Başlık tanımlamanın iki adet çok önemli getirisi vardır;
- Başlık tanımlaması yaparsak, tüm başlıklarımızda istenilen standardı sağlamış oluruz.
- Tüm başlıklarımız tanımlı olursa, İçindekiler listemizi, otomatik olarak oluşturabiliriz İçindekiler listesinin otomatik olarak oluşturulmasının çok önemli faydaları vardır:
- Başlıkları tek tek içindekiler listesine yazmaktansa, tek bir tıklamayla tüm başlıklarımızı, sayfa numaralarıyla birlikte alt alta sıralayarak, içindekiler listemizi oluşturabiliriz.
- Metin içinde yaptığımız herhangi bir değişiklik sonucu, başlıklarımızın sayfa numaraları değişirse, tek yapmamız gereken içindekiler listemiz üzerinde sağ tıklayıp, alan güncelleştirmesi yapmaktır, böylece tek tek uğraşmadan tüm başlıklarımızın sayfa numaralarını güncellemiş oluruz.
- İçindekiler listemizdeki başlıklar ile o başlıkların metin içindeki yerleri arasında köprü kurabiliriz.

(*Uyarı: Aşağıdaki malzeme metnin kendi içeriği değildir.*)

(* ===== verification/ProxyConfig.v ===== *)
(** * ProxyConfig: [gaterust-proxy/src/config.rs], [error.rs] and
    [api_model.rs]

    The configuration of the reverse proxy: its validation (which also
    normalises domain and host names in place), the migration of the old
    format, the choice of the certificate of a host, and the view the control
    API serves.  The URI parser is [http]'s: class [UriLib]. *)

From S2P Require Export Paths.
From S2P Require Import Prelude RustStr Net.

(** ** Errors *)

Inductive ProxyError :=
  | PReadConfig (path : Path) (source : ErrorKind)
  | PParseConfig (path : Path) (source : str)
  | PInvalidConfig (message : str)
  | PIo (source : ErrorKind)
  | PNotify (source : str)
  | PHttp (source : str)
  | PJson (source : str)
  | PTls (message : str)
  | PAcme (message : str)
  | PDns (message : str)
  | PRuntime (message : str).

Notation PResult := (result ProxyError).

Definition fmt_proxy_error (io : ErrorKind → str) (e : ProxyError) : str :=
  match e with
  | PReadConfig p s => "读取配置 " ++ fmt_path p ++ " 失败: " ++ io s
  | PParseConfig p s => "解析配置 " ++ fmt_path p ++ " 失败: " ++ s
  | PInvalidConfig m => "配置无效: " ++ m
  | PIo s => "I/O 错误: " ++ io s
  | PNotify s => "文件监听失败: " ++ s
  | PHttp s => "HTTP 错误: " ++ s
  | PJson s => "JSON 错误: " ++ s
  | PTls m => "TLS 配置失败: " ++ m
  | PAcme m => "ACME 操作失败: " ++ m
  | PDns m => "DNS 操作失败: " ++ m
  | PRuntime m => "代理运行时操作失败: " ++ m
  end.

(** ** Data *)

Definition DEFAULT_MAX_CONNECTIONS : N := 2048.
Definition LETS_ENCRYPT_PRODUCTION_DIRECTORY : str := "https://acme-v02.api.letsencrypt.org/directory".
Definition LETS_ENCRYPT_STAGING_DIRECTORY : str :=
  "https://acme-staging-v02.api.letsencrypt.org/directory".
Definition GOOGLE_PRODUCTION_DIRECTORY : str := "https://dv.acme-v02.api.pki.goog/directory".
Definition GOOGLE_STAGING_DIRECTORY : str := "https://dv.acme-v02.test-api.pki.goog/directory".

(** [SecretString]: [Debug] never shows the value. *)
Record SecretString := { expose : str }.

Record ProxyListenerConfig := {
  http_bind : SocketAddr;
  https_bind : SocketAddr;
  cache_dir : Path;
  max_connections : N }.

Inductive AcmeProvider := LetsEncrypt | GoogleCloud.
Inductive AcmeEnvironment := Production | Staging.
Inductive KeyAlgorithm := Ec256 | Rsa2048.
Inductive DnsProvider := Cloudflare | GoDaddy | Aliyun | TencentCloud.

Record AcmeAccountConfig := {
  acme_id : str;
  acme_name : str;
  acme_provider : AcmeProvider;
  acme_environment : AcmeEnvironment;
  acme_email : str;
  acme_key_algorithm : KeyAlgorithm;
  eab_key_id : option str;
  eab_hmac_key : option SecretString }.

Record DnsAccountConfig := {
  dns_id : str;
  dns_name : str;
  dns_provider : DnsProvider;
  api_token : option SecretString;
  access_key : option SecretString;
  secret_key : option SecretString }.

Inductive CertificateValidation :=
  | DnsAccount (dns_account_id : str)
  | Manual.

Record CertificateConfig := {
  cert_id : str;
  cert_name : str;
  cert_domains : list str;
  acme_account_id : str;
  cert_validation : option CertificateValidation;
  auto_renew : bool;
  migration_error : option str }.

Record RouteConfig := {
  route_name : str;
  route_host : str;
  path_prefix : str;
  upstream : str;
  certificate_id : option str }.

Record ProxyConfig := {
  proxy : ProxyListenerConfig;
  acme_accounts : list AcmeAccountConfig;
  dns_accounts : list DnsAccountConfig;
  certificates : list CertificateConfig;
  routes : list RouteConfig }.

#[global] Instance SecretString_eq_dec : EqDecision SecretString.
Proof. solve_decision. Defined.
#[global] Instance ProxyListenerConfig_eq_dec : EqDecision ProxyListenerConfig.
Proof. solve_decision. Defined.
#[global] Instance AcmeProvider_eq_dec : EqDecision AcmeProvider.
Proof. solve_decision. Defined.
#[global] Instance AcmeEnvironment_eq_dec : EqDecision AcmeEnvironment.
Proof. solve_decision. Defined.
#[global] Instance KeyAlgorithm_eq_dec : EqDecision KeyAlgorithm.
Proof. solve_decision. Defined.
#[global] Instance DnsProvider_eq_dec : EqDecision DnsProvider.
Proof. solve_decision. Defined.
#[global] Instance AcmeAccountConfig_eq_dec : EqDecision AcmeAccountConfig.
Proof. solve_decision. Defined.
#[global] Instance DnsAccountConfig_eq_dec : EqDecision DnsAccountConfig.
Proof. solve_decision. Defined.
#[global] Instance CertificateValidation_eq_dec : EqDecision CertificateValidation.
Proof. solve_decision. Defined.
#[global] Instance CertificateConfig_eq_dec : EqDecision CertificateConfig.
Proof. solve_decision. Defined.
#[global] Instance RouteConfig_eq_dec : EqDecision RouteConfig.
Proof. solve_decision. Defined.

#[global] Instance ProxyConfig_eq_dec : EqDecision ProxyConfig.
Proof. solve_decision. Defined.

(** [http::Uri]. *)
Class UriLib := {
  Uri : Type;
  parse_uri : str → option Uri;
  uri_scheme : Uri → option str;
  uri_authority : Uri → option str;
  uri_path : Uri → str;
  uri_query : Uri → option str }.

(** ** Validators of single values *)

Definition default_path_prefix : str := "/".

Definition valid_id_byte (b : ascii) : bool :=
  is_ascii_alphanumeric b || bool_decide (b = "-"%char) || bool_decide (b = "_"%char)
  || bool_decide (b = "."%char).

Definition validate_id (kind id : str) : PResult unit :=
  reject_if (bool_decide (id = []) || (128 <? len id)
             || bool_decide (id = lit ".") || bool_decide (id = lit "..")
             || negb (forallb valid_id_byte id))
    (PInvalidConfig (kind ++ " ID 必须为 1..=128 个 ASCII 字母、数字、-、_ 或 .")).

Definition validate_display_name (kind name : str) : PResult unit :=
  reject_if (bool_decide (trim name = []) || (128 <? len name))
    (PInvalidConfig (kind ++ "名称不能为空且不能超过 128 字节")).

Definition insert_unique (values : gset str) (kind value : str) : PResult (gset str) :=
  _ ← reject_if (bool_decide (value ∈ values)) (PInvalidConfig (kind ++ "重复: " ++ value));
  Ok ({[value]} ∪ values).

Definition validate_path_prefix (value : str) : PResult unit :=
  reject_if (negb (starts_with "/" value) || contains_char "?"%char value || contains_char "#"%char value)
    (PInvalidConfig ("路径前缀必须以 / 开头且不能包含查询或片段: " ++ value)).

Definition validate_upstream `{UriLib} (value : str) : PResult unit :=
  uri ← ok_or (parse_uri value) (PInvalidConfig ("上游 URI 无效: " ++ value));
  _ ← reject_if (negb (bool_decide (uri_scheme uri = Some (lit "http"))
                       || bool_decide (uri_scheme uri = Some (lit "https")))
                 || bool_decide (uri_authority uri = None))
        (PInvalidConfig ("上游 URI 必须包含 http/https scheme 和 authority: " ++ value));
  reject_if (bool_decide (is_Some (uri_query uri)))
    (PInvalidConfig ("上游 URI 不能包含查询参数: " ++ value)).

Definition require_secret (kind name field : str) (value : option str) : PResult unit :=
  reject_if (match value with None | Some [] => true | Some _ => false end)
    (PInvalidConfig (kind ++ " " ++ name ++ " 必须配置 " ++ field)).
Definition reject_secret (kind name field : str) (value : option str) : PResult unit :=
  reject_if (match value with Some _ => true | None => false end)
    (PInvalidConfig (kind ++ " " ++ name ++ " 不应配置 " ++ field)).

(** One label of a domain name. *)
Definition bad_label (label : str) : bool :=
  bool_decide (label = []) || (63 <? len label) || starts_with "-" label || ends_with "-" label
  || negb (forallb (λ b, is_ascii_alphanumeric b || bool_decide (b = "-"%char)) label).

Definition is_dot (c : ascii) : bool := bool_decide (c = "."%char).

(** Trim, drop trailing dots, lower-case. *)
Definition canonical (value : str) : str :=
  to_ascii_lowercase (trim_end_matches is_dot (trim value)).

Definition plain_domain (value : str) : str := default value (strip_prefix "*." value).

Definition bad_domain (value : str) : bool :=
  let plain := plain_domain value in
  bool_decide (plain = []) || (253 <? len plain) || negb (contains_char "."%char plain)
  || existsb bad_label (split "."%char plain).

Definition normalize_domain (value : str) : PResult str :=
  let value := canonical value in
  _ ← reject_if (bad_domain value) (PInvalidConfig ("域名无效: " ++ value));
  Ok value.

Definition normalize_route_host (value : str) : PResult str :=
  let value := canonical value in
  if bool_decide (value = lit "localhost") then Ok value else normalize_domain value.

Definition wildcard_matches (host suffix : str) : bool :=
  match strip_suffix suffix host with
  | Some prefix => ends_with "." prefix && negb (contains_char "."%char (removelast prefix))
  | None => false
  end.

(** [max_by_key]: the last of the greatest elements, in iteration order. *)
Definition max_by_len {A} (l : list (nat * A)) : option (nat * A) :=
  foldl (λ acc x, match acc with
                  | Some m => if (m.1 <=? x.1)%nat then Some x else acc
                  | None => Some x
                  end) None l.

(** The wildcard domains of a table that match a host, in iteration order. *)
Definition wildcard_candidates {A} (host : str) (iter : list (str * A)) : list (nat * A) :=
  omap (λ kv, suffix ← strip_prefix "*." kv.1;
              if wildcard_matches host suffix then Some (length suffix, kv.2) else None) iter.

(** [iter] is the order in which the table is iterated. *)
Definition certificate_for_host (owners : gmap str str) (iter : list (str * str)) (host : str)
  : option str :=
  match owners !! host with
  | Some owner => Some owner
  | None => snd <$> max_by_len (wildcard_candidates host iter)
  end.

(** ** Accounts *)

Definition AcmeAccountConfig_validate (a : AcmeAccountConfig) : PResult unit :=
  _ ← reject_if (bool_decide (acme_email a = []) || (254 <? len (acme_email a))
                 || negb (contains_char "@"%char (acme_email a)))
        (PInvalidConfig ("ACME 账户 " ++ acme_name a ++ " 的联系邮箱无效"));
  match acme_provider a with
  | LetsEncrypt =>
      _ ← reject_secret "ACME 账户" (acme_name a) "eab_key_id" (eab_key_id a);
      reject_secret "ACME 账户" (acme_name a) "eab_hmac_key" (expose <$> eab_hmac_key a)
  | GoogleCloud =>
      _ ← require_secret "ACME 账户" (acme_name a) "eab_key_id" (eab_key_id a);
      require_secret "ACME 账户" (acme_name a) "eab_hmac_key" (expose <$> eab_hmac_key a)
  end.

Definition directory_url (a : AcmeAccountConfig) : str :=
  match acme_provider a, acme_environment a with
  | LetsEncrypt, Production => LETS_ENCRYPT_PRODUCTION_DIRECTORY
  | LetsEncrypt, Staging => LETS_ENCRYPT_STAGING_DIRECTORY
  | GoogleCloud, Production => GOOGLE_PRODUCTION_DIRECTORY
  | GoogleCloud, Staging => GOOGLE_STAGING_DIRECTORY
  end.

Definition DnsAccountConfig_validate (a : DnsAccountConfig) : PResult unit :=
  match dns_provider a with
  | Cloudflare =>
      _ ← require_secret "DNS 账户" (dns_name a) "api_token" (expose <$> api_token a);
      _ ← reject_secret "DNS 账户" (dns_name a) "access_key" (expose <$> access_key a);
      reject_secret "DNS 账户" (dns_name a) "secret_key" (expose <$> secret_key a)
  | GoDaddy | Aliyun | TencentCloud =>
      _ ← reject_secret "DNS 账户" (dns_name a) "api_token" (expose <$> api_token a);
      _ ← require_secret "DNS 账户" (dns_name a) "access_key" (expose <$> access_key a);
      require_secret "DNS 账户" (dns_name a) "secret_key" (expose <$> secret_key a)
  end.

Böylece, içindekiler listemizdeki bir başlığa tıkladığımızda, metin içinde o başlığın olduğu sayfaya kolay bir şekilde ulaşabiliriz.
- Şekil açısından çok önemlidir, istenilen standardı yakalarız.
Aşağıda linkleri verilmiş olan videoların birincisinde başlık tanımlamanın nasıl yapılacağı, ikincisinde ise İçindekiler listesinin, otomatik olarak nasıl oluşturulacağı gösterilmektedir.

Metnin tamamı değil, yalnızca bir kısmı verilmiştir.